#### What you have to do
How many lines of the records hold the string "assert"? Reply with the number alone.
::::
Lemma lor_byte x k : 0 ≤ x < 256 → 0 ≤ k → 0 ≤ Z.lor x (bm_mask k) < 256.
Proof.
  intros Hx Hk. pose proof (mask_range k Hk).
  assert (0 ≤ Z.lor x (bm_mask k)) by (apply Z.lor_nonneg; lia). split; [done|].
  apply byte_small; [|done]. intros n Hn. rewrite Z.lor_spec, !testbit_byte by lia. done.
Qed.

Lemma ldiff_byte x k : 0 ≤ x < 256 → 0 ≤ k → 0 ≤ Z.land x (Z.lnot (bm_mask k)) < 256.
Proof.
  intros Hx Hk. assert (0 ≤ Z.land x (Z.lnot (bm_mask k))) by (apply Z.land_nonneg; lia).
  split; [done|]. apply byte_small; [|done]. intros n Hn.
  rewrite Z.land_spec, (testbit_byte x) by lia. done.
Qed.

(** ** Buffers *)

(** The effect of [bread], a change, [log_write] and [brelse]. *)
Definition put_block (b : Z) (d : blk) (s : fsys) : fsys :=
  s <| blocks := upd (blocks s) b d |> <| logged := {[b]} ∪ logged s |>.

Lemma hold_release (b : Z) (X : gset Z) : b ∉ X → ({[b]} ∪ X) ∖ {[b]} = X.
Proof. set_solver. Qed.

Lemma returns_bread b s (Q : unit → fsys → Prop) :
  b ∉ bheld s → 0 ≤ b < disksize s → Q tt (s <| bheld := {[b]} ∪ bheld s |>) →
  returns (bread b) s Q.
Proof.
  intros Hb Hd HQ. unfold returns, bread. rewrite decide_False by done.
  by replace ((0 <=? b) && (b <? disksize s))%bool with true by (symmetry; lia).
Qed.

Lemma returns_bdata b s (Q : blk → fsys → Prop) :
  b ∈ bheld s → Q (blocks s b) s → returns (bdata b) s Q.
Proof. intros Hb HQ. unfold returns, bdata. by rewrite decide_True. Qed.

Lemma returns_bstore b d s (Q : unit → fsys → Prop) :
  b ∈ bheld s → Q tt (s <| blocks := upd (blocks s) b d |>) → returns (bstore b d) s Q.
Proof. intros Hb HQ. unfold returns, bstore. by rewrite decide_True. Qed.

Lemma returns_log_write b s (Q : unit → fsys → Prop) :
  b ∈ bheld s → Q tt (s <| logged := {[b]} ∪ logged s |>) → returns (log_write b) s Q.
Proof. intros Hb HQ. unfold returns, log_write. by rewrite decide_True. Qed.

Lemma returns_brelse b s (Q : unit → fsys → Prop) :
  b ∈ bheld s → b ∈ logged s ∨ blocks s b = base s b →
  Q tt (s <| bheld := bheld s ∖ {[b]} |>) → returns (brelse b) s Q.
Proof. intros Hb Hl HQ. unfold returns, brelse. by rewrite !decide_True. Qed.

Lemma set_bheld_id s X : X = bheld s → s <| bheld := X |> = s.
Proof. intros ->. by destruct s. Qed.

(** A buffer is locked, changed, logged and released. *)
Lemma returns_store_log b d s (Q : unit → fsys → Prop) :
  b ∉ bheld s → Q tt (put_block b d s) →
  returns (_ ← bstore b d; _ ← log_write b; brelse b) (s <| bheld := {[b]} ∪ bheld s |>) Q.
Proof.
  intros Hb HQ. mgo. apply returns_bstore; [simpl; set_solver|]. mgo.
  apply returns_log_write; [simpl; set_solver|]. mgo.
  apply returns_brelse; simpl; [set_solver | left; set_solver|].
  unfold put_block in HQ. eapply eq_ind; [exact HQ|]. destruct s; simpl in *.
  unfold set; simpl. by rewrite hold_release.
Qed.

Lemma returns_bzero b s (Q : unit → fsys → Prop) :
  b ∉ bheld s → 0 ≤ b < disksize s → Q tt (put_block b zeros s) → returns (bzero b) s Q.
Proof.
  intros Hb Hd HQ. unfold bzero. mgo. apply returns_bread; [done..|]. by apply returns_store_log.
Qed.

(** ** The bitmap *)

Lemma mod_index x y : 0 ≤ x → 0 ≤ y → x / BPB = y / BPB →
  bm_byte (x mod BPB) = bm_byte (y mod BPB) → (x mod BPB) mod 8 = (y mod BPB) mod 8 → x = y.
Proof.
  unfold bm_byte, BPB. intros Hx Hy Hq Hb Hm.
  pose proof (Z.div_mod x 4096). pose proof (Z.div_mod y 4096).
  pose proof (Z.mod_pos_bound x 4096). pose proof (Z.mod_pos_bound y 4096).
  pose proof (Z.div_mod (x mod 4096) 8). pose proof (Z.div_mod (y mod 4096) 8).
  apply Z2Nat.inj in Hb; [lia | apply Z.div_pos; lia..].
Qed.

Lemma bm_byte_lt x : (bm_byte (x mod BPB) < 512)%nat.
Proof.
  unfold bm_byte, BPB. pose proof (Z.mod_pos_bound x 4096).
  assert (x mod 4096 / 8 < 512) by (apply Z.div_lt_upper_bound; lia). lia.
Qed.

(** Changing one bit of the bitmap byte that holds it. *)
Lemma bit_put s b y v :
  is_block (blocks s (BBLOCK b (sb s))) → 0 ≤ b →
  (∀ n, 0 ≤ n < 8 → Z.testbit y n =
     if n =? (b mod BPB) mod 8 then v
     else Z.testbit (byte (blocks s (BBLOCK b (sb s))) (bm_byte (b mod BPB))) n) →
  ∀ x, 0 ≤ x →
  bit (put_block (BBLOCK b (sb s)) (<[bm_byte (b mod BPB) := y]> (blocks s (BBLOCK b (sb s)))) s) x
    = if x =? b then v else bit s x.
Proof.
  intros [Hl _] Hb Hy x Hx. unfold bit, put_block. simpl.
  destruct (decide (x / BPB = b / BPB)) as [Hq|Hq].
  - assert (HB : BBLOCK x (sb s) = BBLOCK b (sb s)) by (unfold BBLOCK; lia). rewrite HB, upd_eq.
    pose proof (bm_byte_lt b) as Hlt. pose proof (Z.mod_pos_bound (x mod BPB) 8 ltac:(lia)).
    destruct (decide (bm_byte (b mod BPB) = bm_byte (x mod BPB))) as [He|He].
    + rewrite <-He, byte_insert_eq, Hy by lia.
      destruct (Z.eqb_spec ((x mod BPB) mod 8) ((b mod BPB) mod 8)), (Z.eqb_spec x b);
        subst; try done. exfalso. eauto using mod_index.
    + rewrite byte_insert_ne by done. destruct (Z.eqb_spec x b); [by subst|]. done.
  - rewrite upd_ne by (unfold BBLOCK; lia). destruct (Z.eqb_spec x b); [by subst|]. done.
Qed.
::::
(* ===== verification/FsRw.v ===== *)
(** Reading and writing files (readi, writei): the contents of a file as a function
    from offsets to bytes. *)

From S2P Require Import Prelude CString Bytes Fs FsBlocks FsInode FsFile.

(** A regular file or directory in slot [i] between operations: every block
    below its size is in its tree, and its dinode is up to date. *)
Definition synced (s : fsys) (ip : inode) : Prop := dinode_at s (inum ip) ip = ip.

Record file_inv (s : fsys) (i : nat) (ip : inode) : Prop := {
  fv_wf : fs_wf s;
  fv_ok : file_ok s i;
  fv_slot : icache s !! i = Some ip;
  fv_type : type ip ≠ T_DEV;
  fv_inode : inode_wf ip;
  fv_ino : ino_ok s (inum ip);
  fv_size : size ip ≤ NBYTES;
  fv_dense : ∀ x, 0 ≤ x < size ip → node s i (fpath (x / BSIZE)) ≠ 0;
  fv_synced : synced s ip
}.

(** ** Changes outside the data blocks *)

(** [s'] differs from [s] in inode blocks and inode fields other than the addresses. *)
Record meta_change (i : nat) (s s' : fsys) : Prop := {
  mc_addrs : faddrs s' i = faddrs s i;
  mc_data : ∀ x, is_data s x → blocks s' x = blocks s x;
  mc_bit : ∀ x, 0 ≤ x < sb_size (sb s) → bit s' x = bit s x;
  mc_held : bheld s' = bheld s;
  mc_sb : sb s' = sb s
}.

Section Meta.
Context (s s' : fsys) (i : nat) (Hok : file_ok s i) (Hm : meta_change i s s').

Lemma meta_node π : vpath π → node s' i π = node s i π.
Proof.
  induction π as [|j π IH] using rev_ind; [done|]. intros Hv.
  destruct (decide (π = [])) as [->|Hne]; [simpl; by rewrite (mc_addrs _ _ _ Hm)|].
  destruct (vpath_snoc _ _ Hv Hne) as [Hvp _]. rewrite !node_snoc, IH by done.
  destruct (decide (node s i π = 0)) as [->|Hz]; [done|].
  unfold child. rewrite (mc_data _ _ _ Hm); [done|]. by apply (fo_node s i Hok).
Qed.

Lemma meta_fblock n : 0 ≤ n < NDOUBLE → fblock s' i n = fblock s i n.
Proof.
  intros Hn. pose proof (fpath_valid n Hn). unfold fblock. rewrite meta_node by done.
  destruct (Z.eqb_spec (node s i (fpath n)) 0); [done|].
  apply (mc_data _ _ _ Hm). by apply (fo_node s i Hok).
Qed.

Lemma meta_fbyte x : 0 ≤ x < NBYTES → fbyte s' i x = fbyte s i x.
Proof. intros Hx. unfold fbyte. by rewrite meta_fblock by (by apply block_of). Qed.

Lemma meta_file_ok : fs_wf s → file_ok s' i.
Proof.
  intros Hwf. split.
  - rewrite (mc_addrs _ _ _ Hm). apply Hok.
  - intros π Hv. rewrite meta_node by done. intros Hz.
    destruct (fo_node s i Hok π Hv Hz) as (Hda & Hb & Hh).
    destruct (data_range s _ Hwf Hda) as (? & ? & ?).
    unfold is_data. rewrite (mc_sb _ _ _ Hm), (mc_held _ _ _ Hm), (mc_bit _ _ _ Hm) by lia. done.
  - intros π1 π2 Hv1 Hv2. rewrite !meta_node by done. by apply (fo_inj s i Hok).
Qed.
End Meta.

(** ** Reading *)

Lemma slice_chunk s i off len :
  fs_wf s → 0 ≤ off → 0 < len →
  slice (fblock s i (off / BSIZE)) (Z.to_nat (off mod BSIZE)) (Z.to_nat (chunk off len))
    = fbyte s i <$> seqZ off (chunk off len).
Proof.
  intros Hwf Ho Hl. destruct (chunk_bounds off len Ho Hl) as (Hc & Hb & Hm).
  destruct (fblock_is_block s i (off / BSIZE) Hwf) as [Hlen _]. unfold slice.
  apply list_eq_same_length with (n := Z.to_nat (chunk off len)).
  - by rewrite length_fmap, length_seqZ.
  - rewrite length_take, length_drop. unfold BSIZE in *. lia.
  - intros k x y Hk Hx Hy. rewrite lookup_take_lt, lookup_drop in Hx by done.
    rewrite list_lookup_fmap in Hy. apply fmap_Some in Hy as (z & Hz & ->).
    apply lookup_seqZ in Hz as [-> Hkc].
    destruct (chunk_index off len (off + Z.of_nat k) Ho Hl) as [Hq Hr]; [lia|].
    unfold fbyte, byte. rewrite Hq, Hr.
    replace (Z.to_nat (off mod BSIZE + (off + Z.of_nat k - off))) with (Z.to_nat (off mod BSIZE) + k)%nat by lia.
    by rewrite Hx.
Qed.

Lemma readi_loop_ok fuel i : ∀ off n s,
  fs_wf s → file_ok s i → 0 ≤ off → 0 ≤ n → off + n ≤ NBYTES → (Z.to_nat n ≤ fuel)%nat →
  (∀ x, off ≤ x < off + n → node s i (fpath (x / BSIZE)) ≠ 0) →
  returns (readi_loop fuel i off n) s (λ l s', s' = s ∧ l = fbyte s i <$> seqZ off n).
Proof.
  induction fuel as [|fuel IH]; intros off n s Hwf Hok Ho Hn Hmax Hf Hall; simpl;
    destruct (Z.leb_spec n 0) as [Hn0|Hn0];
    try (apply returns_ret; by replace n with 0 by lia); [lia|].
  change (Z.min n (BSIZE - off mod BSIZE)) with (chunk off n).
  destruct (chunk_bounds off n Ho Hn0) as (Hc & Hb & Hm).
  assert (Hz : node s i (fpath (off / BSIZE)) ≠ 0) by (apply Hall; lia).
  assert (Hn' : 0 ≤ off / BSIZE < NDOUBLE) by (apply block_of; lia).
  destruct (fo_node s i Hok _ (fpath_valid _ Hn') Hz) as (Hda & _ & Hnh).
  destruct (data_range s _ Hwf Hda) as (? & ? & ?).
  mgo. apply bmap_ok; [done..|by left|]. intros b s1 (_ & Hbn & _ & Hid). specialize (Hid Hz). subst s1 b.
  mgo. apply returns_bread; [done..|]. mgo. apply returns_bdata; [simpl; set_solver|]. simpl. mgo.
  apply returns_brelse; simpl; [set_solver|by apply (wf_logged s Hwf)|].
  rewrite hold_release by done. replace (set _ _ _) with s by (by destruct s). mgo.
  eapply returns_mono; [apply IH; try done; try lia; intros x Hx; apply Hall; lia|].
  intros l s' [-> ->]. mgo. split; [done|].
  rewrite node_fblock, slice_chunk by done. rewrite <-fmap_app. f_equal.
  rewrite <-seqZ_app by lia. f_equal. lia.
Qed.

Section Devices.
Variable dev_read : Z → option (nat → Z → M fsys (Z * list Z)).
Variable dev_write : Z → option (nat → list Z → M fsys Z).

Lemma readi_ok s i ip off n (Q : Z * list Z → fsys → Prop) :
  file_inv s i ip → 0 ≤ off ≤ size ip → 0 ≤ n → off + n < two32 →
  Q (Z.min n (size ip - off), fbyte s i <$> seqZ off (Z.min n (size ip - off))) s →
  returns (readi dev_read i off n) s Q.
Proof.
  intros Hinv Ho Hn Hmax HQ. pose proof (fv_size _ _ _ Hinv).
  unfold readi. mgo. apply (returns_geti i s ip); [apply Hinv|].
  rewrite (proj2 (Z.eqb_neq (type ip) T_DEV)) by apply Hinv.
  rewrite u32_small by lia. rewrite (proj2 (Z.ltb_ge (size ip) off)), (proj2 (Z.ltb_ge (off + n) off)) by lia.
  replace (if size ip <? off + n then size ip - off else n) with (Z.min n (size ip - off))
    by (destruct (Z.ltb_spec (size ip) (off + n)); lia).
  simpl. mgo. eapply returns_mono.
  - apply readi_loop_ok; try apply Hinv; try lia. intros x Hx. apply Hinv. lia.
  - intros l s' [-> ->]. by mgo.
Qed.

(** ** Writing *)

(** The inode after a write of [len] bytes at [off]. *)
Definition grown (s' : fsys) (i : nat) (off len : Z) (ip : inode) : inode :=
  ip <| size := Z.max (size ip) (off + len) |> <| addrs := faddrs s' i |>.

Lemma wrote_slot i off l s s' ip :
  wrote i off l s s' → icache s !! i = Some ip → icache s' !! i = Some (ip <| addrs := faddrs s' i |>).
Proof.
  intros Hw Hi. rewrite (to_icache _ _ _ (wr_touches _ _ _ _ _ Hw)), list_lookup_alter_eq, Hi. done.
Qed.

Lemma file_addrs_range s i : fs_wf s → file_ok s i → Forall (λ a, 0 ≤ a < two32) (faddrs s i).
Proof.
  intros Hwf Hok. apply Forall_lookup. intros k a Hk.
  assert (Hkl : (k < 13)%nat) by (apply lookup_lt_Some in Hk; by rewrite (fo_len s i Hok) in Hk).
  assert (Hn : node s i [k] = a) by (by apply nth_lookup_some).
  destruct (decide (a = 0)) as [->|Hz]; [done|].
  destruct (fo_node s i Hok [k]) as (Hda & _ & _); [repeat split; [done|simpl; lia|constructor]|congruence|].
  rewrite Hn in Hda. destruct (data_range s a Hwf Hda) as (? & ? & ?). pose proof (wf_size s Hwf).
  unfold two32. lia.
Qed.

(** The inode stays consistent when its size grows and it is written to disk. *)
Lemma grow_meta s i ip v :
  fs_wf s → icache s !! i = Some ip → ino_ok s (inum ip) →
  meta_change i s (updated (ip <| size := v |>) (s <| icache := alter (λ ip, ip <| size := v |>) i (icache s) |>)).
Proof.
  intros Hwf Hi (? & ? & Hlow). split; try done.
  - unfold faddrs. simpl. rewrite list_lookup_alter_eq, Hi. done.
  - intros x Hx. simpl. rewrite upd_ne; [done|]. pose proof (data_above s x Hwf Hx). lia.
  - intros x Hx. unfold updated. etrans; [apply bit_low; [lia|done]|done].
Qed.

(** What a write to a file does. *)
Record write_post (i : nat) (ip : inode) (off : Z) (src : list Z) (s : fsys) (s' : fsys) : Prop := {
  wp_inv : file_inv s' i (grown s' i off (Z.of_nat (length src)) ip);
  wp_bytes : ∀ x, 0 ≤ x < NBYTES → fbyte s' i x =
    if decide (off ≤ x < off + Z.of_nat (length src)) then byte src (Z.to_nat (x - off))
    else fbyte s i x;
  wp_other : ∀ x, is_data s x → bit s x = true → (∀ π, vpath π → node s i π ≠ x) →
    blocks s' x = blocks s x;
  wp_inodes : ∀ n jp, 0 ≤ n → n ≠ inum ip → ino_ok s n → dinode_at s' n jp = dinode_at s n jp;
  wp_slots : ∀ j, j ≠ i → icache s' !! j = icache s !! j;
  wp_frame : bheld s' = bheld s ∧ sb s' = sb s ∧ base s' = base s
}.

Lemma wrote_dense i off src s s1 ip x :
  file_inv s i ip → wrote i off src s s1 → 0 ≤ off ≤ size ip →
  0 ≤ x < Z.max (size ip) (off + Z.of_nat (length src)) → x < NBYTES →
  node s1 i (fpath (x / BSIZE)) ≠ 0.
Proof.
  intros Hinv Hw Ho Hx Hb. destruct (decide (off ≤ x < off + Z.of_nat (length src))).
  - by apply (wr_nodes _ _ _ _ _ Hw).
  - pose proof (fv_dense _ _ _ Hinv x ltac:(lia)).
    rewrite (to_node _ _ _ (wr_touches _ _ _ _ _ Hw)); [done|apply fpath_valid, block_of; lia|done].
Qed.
::::
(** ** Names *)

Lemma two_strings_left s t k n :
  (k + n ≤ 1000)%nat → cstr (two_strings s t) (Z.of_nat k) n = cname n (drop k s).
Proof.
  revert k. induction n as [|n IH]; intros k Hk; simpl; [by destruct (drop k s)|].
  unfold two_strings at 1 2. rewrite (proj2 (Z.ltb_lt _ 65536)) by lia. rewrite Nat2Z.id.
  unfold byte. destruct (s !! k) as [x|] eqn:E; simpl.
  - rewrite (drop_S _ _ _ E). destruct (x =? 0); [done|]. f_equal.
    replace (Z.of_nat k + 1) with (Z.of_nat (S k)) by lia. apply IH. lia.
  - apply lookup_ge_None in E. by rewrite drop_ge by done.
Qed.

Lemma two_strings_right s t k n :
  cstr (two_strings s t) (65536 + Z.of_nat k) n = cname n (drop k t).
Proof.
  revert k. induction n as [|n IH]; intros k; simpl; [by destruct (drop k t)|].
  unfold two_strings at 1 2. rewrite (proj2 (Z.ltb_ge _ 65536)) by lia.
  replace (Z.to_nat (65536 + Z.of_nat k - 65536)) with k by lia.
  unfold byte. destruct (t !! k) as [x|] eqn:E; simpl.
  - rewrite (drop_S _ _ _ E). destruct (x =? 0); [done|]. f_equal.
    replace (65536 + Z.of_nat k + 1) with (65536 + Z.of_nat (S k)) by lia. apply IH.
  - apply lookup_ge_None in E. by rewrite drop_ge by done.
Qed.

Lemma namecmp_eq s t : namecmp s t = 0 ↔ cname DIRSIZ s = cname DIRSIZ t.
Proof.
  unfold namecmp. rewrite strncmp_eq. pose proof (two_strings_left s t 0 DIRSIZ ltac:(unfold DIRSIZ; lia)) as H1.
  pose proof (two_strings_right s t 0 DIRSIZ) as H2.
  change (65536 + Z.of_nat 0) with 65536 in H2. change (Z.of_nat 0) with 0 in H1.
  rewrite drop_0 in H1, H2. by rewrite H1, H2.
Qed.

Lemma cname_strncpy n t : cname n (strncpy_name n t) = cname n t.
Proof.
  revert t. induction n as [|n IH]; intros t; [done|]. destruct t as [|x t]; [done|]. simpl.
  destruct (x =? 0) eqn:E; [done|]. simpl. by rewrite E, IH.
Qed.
::::
#### Answer space
8